— Stored items —
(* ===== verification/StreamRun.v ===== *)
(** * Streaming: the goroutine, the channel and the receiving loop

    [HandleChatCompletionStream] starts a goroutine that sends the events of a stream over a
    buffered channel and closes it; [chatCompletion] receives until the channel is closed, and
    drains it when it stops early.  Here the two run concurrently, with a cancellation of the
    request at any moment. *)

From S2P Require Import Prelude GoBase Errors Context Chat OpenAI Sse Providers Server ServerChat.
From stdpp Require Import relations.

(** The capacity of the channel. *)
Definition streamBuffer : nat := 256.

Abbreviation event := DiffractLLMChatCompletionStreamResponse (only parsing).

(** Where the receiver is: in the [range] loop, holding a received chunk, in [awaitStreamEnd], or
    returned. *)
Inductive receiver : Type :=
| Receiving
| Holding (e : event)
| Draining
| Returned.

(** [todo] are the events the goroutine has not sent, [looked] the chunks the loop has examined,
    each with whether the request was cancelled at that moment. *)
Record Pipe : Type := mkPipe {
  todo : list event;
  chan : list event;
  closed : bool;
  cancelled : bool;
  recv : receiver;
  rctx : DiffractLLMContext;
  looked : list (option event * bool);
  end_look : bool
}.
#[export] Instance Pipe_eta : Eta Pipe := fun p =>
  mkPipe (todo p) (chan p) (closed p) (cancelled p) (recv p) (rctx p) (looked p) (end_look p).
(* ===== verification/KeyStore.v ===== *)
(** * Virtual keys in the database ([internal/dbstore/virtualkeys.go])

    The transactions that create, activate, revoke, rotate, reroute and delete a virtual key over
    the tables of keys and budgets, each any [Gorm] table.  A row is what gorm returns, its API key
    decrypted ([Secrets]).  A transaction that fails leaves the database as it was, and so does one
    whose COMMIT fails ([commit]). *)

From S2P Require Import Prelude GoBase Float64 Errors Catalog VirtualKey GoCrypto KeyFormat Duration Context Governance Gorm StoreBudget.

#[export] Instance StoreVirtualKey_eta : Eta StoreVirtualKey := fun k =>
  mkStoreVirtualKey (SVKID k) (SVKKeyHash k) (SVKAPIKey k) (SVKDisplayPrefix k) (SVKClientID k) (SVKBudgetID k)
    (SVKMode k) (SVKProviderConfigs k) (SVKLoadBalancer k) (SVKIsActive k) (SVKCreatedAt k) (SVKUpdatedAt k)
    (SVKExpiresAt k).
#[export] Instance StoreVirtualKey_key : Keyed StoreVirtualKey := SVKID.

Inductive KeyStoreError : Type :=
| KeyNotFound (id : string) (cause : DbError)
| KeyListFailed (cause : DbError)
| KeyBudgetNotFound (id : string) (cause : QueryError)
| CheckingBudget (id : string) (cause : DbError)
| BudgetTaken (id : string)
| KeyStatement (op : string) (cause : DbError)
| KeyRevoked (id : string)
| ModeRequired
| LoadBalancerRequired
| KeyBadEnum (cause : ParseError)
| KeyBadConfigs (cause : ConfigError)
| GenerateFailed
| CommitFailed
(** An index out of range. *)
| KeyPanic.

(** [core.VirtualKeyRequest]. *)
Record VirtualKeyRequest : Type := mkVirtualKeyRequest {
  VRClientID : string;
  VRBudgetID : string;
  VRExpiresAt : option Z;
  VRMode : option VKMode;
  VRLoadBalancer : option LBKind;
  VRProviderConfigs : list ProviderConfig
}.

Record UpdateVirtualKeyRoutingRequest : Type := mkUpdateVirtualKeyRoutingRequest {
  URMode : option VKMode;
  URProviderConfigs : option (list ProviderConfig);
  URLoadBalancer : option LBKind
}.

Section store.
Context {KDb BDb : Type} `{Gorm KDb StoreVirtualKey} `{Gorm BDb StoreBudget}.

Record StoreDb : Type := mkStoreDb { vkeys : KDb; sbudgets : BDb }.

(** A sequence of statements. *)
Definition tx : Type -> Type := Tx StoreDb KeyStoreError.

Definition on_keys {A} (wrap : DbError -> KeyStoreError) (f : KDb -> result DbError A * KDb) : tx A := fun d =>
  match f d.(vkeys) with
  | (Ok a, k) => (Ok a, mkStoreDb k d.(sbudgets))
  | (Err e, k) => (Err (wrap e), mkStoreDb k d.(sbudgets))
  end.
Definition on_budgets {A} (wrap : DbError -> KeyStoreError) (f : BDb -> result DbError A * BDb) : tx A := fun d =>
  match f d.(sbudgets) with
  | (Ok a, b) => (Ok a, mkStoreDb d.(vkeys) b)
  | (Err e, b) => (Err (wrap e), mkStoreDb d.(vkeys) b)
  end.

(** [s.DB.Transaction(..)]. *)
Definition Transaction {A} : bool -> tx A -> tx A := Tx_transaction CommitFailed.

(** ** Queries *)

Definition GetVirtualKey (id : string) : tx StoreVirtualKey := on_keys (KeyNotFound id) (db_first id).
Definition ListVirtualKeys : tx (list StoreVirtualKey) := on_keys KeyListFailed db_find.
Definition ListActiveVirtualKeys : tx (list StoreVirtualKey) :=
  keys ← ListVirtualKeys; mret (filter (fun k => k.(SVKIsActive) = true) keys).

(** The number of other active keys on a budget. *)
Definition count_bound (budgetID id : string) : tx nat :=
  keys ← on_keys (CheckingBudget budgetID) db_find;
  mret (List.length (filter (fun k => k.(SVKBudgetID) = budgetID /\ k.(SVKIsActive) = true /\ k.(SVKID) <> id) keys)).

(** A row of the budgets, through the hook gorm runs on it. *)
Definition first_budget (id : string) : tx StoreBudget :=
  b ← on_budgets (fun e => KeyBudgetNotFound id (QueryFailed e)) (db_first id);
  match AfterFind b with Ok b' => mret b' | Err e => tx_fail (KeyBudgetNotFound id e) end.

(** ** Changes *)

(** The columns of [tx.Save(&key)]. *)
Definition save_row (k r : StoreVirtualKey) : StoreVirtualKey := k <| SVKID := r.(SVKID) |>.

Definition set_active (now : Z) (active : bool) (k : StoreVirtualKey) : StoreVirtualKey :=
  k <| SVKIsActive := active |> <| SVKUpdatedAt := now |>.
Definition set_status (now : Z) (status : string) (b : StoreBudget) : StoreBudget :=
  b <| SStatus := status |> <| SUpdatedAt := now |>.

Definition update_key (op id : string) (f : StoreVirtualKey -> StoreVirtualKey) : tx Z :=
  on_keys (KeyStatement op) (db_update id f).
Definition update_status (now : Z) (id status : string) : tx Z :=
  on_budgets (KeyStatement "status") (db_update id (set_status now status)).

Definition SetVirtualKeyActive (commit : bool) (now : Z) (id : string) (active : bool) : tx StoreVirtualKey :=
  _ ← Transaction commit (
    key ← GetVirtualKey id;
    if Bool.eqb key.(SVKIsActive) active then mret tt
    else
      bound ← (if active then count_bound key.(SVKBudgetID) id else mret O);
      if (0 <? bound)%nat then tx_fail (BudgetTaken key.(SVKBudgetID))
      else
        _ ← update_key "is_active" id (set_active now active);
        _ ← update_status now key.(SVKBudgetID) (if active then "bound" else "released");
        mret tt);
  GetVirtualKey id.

— YOUR ASSIGNMENT —
Scan the entries for the word "cause". Report each line that has it.

— OUTPUT FOR THIS EXERCISE —
| KeyNotFound (id : string) (cause : DbError)
| KeyListFailed (cause : DbError)
| KeyBudgetNotFound (id : string) (cause : QueryError)
| CheckingBudget (id : string) (cause : DbError)
| KeyStatement (op : string) (cause : DbError)
| KeyBadEnum (cause : ParseError)
| KeyBadConfigs (cause : ConfigError)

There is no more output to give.